[Start of Attachment]

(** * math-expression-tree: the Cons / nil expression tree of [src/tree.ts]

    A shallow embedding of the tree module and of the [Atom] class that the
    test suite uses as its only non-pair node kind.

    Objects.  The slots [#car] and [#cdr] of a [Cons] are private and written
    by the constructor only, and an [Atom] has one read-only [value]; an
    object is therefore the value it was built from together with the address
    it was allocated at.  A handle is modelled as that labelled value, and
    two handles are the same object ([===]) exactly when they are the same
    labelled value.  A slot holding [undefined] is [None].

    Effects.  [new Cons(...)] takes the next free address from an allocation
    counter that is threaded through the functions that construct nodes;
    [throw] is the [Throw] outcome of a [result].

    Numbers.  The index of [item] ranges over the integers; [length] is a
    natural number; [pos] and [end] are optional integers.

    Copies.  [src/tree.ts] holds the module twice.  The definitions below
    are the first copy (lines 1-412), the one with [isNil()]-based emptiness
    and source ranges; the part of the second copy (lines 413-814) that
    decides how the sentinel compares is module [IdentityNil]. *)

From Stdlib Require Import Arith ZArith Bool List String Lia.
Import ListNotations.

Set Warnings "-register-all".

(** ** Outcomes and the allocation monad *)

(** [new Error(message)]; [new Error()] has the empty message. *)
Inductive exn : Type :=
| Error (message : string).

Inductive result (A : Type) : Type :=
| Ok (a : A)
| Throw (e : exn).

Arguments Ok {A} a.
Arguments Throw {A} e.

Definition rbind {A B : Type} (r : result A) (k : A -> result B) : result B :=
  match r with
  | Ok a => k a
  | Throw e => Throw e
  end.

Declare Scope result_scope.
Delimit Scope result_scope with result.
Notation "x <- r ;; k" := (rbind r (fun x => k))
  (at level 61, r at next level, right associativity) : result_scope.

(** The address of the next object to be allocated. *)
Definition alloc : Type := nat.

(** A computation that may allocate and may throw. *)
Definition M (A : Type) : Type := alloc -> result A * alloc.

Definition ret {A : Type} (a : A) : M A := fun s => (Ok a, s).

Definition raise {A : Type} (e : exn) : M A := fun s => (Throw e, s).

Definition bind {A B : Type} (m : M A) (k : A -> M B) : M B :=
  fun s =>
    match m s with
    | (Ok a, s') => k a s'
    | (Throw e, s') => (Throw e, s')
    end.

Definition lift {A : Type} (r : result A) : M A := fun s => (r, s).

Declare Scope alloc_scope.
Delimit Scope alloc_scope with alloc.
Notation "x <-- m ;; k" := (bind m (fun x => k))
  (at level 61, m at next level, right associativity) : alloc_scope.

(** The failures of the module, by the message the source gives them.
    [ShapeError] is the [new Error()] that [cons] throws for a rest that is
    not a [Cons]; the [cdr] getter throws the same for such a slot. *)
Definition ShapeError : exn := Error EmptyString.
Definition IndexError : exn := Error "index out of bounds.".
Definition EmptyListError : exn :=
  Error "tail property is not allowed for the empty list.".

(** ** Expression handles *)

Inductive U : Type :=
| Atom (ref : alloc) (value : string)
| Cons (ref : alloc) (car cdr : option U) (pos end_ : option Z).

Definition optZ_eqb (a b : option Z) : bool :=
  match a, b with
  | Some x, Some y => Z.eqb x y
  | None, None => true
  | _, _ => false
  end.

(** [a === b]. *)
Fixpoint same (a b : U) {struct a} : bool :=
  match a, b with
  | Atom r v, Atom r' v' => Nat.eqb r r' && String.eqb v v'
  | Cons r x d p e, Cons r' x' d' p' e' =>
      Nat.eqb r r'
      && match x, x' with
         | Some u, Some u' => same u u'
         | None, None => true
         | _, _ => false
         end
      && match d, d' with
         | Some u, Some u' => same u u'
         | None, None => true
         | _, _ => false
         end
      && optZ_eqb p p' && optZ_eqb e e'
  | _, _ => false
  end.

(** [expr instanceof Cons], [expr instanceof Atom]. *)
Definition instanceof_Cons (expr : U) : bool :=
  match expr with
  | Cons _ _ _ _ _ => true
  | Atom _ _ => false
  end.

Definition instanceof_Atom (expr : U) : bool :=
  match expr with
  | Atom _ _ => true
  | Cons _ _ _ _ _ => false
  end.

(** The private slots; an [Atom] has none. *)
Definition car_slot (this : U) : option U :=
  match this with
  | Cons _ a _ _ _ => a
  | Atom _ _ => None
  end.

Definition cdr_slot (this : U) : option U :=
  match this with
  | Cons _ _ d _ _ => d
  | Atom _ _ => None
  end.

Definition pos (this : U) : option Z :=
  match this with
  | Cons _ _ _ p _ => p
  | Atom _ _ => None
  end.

[End of Attachment]

REQUIREMENT | The word to find is "Import". Copy every line of the records that holds it.

RESPONSE TO THE TASK |
From Stdlib Require Import Arith ZArith Bool List String Lia.
Import ListNotations.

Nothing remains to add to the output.